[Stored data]

(* ===== verification/_CoqProject ===== *)
-Q . S2P
Prelude.v
Prototypes.v
ErrorHandler.v
Instrument.v
Symbols.v
Memory.v
ArrayView.v
Queues.v
MultiQueue.v
RingMemory.v
Allocator.v
SpinLock.v
SpinWait.v
LockMemory.v
World.v
Interface.v
Tickets.v
StringSupport.v
CapacityCtrl.v
PollingPeriod.v
Clock.v
Operations.v
FortranInterface.v
TicketManager.v
OperationManager.v
ManagerProofs.v
TransferProofs.v
PollingProofs.v
System.v
Demo.v
Claims.v
Contract.v
Refinement.v
Interleaving.v
Ordering.v
Runtime.v
Liveness.v
Alpi.v
Polling.v
Tasking.v
PollingTask.v
Environment.v
CApi.v
Startup.v
RuntimeStart.v
Safety.v
(* ===== verification/Prototypes.v ===== *)
(** * Prototypes of the MPI functions

    The tables of [src/src/common/Declarations.hpp]: the type of every MPI
    function that the library calls or intercepts, for C and for Fortran.  The
    wrappers hand the arguments of a blocking operation to its non-blocking
    counterpart, and a Fortran function takes what its C counterpart takes, by
    reference and with the error code as its last argument; the theorems check
    the tables against that.  The functions of the tasking runtime
    ([src/src/common/ALPI.hpp]) follow. *)

From S2P Require Import Prelude.

(** The types that occur. *)
Inductive ctype :=
| Void | Int | IntPtr | IntArr | ConstIntArr | VoidPtr | ConstVoidPtr | CharPtr
| Datatype | ConstDatatypeArr | Op | Comm | RequestPtr | RequestArr | StatusPtr | StatusArr
| FintPtr | FintArr
| ConstCharPtr | CharBuf | SizeT | U64 | U64Ptr | TaskPtr | TaskPtrPtr | AttrPtr | AttrPtrPtr
| ConstAttrPtr | Callback | InfoEnum | ErrorEnum | SuspendEnum.

#[global] Instance ctype_eq_dec : EqDecision ctype.
Proof. solve_decision. Defined.

(** [SymbolDecl<Ret, Params...>] *)
Record prototype := mkPrototype { ReturnTy : ctype; Params : list ctype }.

#[global] Instance prototype_eq_dec : EqDecision prototype.
Proof. solve_decision. Defined.

Definition Prototypes_C : list (string * prototype) :=
  [("mpi_finalize", mkPrototype Int []);
   ("mpi_init", mkPrototype Int [IntPtr; CharPtr]);
   ("mpi_init_thread", mkPrototype Int [IntPtr; CharPtr; Int; IntPtr]);
   ("mpi_comm_rank", mkPrototype Int [Comm; IntPtr]);
   ("mpi_comm_size", mkPrototype Int [Comm; IntPtr]);
   ("mpi_query_thread", mkPrototype Int [IntPtr]);
   ("mpi_test", mkPrototype Int [RequestPtr; IntPtr; StatusPtr]);
   ("mpi_testall", mkPrototype Int [Int; RequestArr; IntPtr; StatusArr]);
   ("mpi_testany", mkPrototype Int [Int; RequestArr; IntPtr; IntPtr; StatusPtr]);
   ("mpi_testsome", mkPrototype Int [Int; RequestArr; IntPtr; IntArr; StatusArr]);
   ("mpi_wait", mkPrototype Int [RequestPtr; StatusPtr]);
   ("mpi_waitall", mkPrototype Int [Int; RequestArr; StatusArr]);
   ("mpi_bsend", mkPrototype Int [ConstVoidPtr; Int; Datatype; Int; Int; Comm]);
   ("mpi_recv", mkPrototype Int [VoidPtr; Int; Datatype; Int; Int; Comm; StatusPtr]);
   ("mpi_rsend", mkPrototype Int [ConstVoidPtr; Int; Datatype; Int; Int; Comm]);
   ("mpi_sendrecv", mkPrototype Int [ConstVoidPtr; Int; Datatype; Int; Int; VoidPtr; Int;
     Datatype; Int; Int; Comm; StatusPtr]);
   ("mpi_sendrecv_replace", mkPrototype Int [VoidPtr; Int; Datatype; Int; Int; Int; Int; Comm;
     StatusPtr]);
   ("mpi_ssend", mkPrototype Int [ConstVoidPtr; Int; Datatype; Int; Int; Comm]);
   ("mpi_send", mkPrototype Int [ConstVoidPtr; Int; Datatype; Int; Int; Comm]);
   ("mpi_ibsend", mkPrototype Int [ConstVoidPtr; Int; Datatype; Int; Int; Comm; RequestPtr]);
   ("mpi_irecv", mkPrototype Int [VoidPtr; Int; Datatype; Int; Int; Comm; RequestPtr]);
   ("mpi_irsend", mkPrototype Int [ConstVoidPtr; Int; Datatype; Int; Int; Comm; RequestPtr]);
   ("mpi_issend", mkPrototype Int [ConstVoidPtr; Int; Datatype; Int; Int; Comm; RequestPtr]);
   ("mpi_isend", mkPrototype Int [ConstVoidPtr; Int; Datatype; Int; Int; Comm; RequestPtr]);
   ("mpi_allgather", mkPrototype Int [ConstVoidPtr; Int; Datatype; VoidPtr; Int; Datatype; Comm]);
   ("mpi_allgatherv", mkPrototype Int [ConstVoidPtr; Int; Datatype; VoidPtr; ConstIntArr;
     ConstIntArr; Datatype; Comm]);
   ("mpi_allreduce", mkPrototype Int [ConstVoidPtr; VoidPtr; Int; Datatype; Op; Comm]);
   ("mpi_alltoall", mkPrototype Int [ConstVoidPtr; Int; Datatype; VoidPtr; Int; Datatype; Comm]);
   ("mpi_alltoallv", mkPrototype Int [ConstVoidPtr; ConstIntArr; ConstIntArr; Datatype; VoidPtr;
     ConstIntArr; ConstIntArr; Datatype; Comm]);
   ("mpi_alltoallw", mkPrototype Int [ConstVoidPtr; ConstIntArr; ConstIntArr; ConstDatatypeArr;
     VoidPtr; ConstIntArr; ConstIntArr; ConstDatatypeArr; Comm]);
   ("mpi_barrier", mkPrototype Int [Comm]);
   ("mpi_bcast", mkPrototype Int [VoidPtr; Int; Datatype; Int; Comm]);
   ("mpi_gather", mkPrototype Int [ConstVoidPtr; Int; Datatype; VoidPtr; Int; Datatype; Int;
     Comm]);
   ("mpi_gatherv", mkPrototype Int [ConstVoidPtr; Int; Datatype; VoidPtr; ConstIntArr;
     ConstIntArr; Datatype; Int; Comm]);
   ("mpi_reduce", mkPrototype Int [ConstVoidPtr; VoidPtr; Int; Datatype; Op; Int; Comm]);
   ("mpi_reduce_scatter", mkPrototype Int [ConstVoidPtr; VoidPtr; ConstIntArr; Datatype; Op;
     Comm]);
   ("mpi_reduce_scatter_block", mkPrototype Int [ConstVoidPtr; VoidPtr; Int; Datatype; Op; Comm]);
   ("mpi_scatter", mkPrototype Int [ConstVoidPtr; Int; Datatype; VoidPtr; Int; Datatype; Int;
     Comm]);
   ("mpi_scatterv", mkPrototype Int [ConstVoidPtr; ConstIntArr; ConstIntArr; Datatype; VoidPtr;
     Int; Datatype; Int; Comm]);
   ("mpi_scan", mkPrototype Int [ConstVoidPtr; VoidPtr; Int; Datatype; Op; Comm]);
   ("mpi_exscan", mkPrototype Int [ConstVoidPtr; VoidPtr; Int; Datatype; Op; Comm]);
   ("mpi_iallgather", mkPrototype Int [ConstVoidPtr; Int; Datatype; VoidPtr; Int; Datatype;
     Comm; RequestPtr]);
   ("mpi_iallgatherv", mkPrototype Int [ConstVoidPtr; Int; Datatype; VoidPtr; ConstIntArr;
     ConstIntArr; Datatype; Comm; RequestPtr]);
   ("mpi_iallreduce", mkPrototype Int [ConstVoidPtr; VoidPtr; Int; Datatype; Op; Comm;
     RequestPtr]);
   ("mpi_ialltoall", mkPrototype Int [ConstVoidPtr; Int; Datatype; VoidPtr; Int; Datatype; Comm;
     RequestPtr]);
   ("mpi_ialltoallv", mkPrototype Int [ConstVoidPtr; ConstIntArr; ConstIntArr; Datatype;
     VoidPtr; ConstIntArr; ConstIntArr; Datatype; Comm; RequestPtr]);
   ("mpi_ialltoallw", mkPrototype Int [ConstVoidPtr; ConstIntArr; ConstIntArr; ConstDatatypeArr;
     VoidPtr; ConstIntArr; ConstIntArr; ConstDatatypeArr; Comm; RequestPtr]);
   ("mpi_ibarrier", mkPrototype Int [Comm; RequestPtr]);
   ("mpi_ibcast", mkPrototype Int [VoidPtr; Int; Datatype; Int; Comm; RequestPtr]);
   ("mpi_igather", mkPrototype Int [ConstVoidPtr; Int; Datatype; VoidPtr; Int; Datatype; Int;
     Comm; RequestPtr]);
   ("mpi_igatherv", mkPrototype Int [ConstVoidPtr; Int; Datatype; VoidPtr; ConstIntArr;
     ConstIntArr; Datatype; Int; Comm; RequestPtr]);
   ("mpi_ireduce", mkPrototype Int [ConstVoidPtr; VoidPtr; Int; Datatype; Op; Int; Comm;
     RequestPtr]);
   ("mpi_ireduce_scatter", mkPrototype Int [ConstVoidPtr; VoidPtr; ConstIntArr; Datatype; Op;
     Comm; RequestPtr]);
   ("mpi_ireduce_scatter_block", mkPrototype Int [ConstVoidPtr; VoidPtr; Int; Datatype; Op;
     Comm; RequestPtr]);
   ("mpi_iscatter", mkPrototype Int [ConstVoidPtr; Int; Datatype; VoidPtr; Int; Datatype; Int;
     Comm; RequestPtr]);
   ("mpi_iscatterv", mkPrototype Int [ConstVoidPtr; ConstIntArr; ConstIntArr; Datatype; VoidPtr;
     Int; Datatype; Int; Comm; RequestPtr]);
   ("mpi_iscan", mkPrototype Int [ConstVoidPtr; VoidPtr; Int; Datatype; Op; Comm; RequestPtr]);
   ("mpi_iexscan", mkPrototype Int [ConstVoidPtr; VoidPtr; Int; Datatype; Op; Comm; RequestPtr])]%string.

THE TASK:
Begin at the first line of the records above and restate each line word for word, stopping after the line with "TransferProofs.v".

EXERCISE SOLUTION:
(* ===== verification/_CoqProject ===== *)
-Q . S2P
Prelude.v
Prototypes.v
ErrorHandler.v
Instrument.v
Symbols.v
Memory.v
ArrayView.v
Queues.v
MultiQueue.v
RingMemory.v
Allocator.v
SpinLock.v
SpinWait.v
LockMemory.v
World.v
Interface.v
Tickets.v
StringSupport.v
CapacityCtrl.v
PollingPeriod.v
Clock.v
Operations.v
FortranInterface.v
TicketManager.v
OperationManager.v
ManagerProofs.v
TransferProofs.v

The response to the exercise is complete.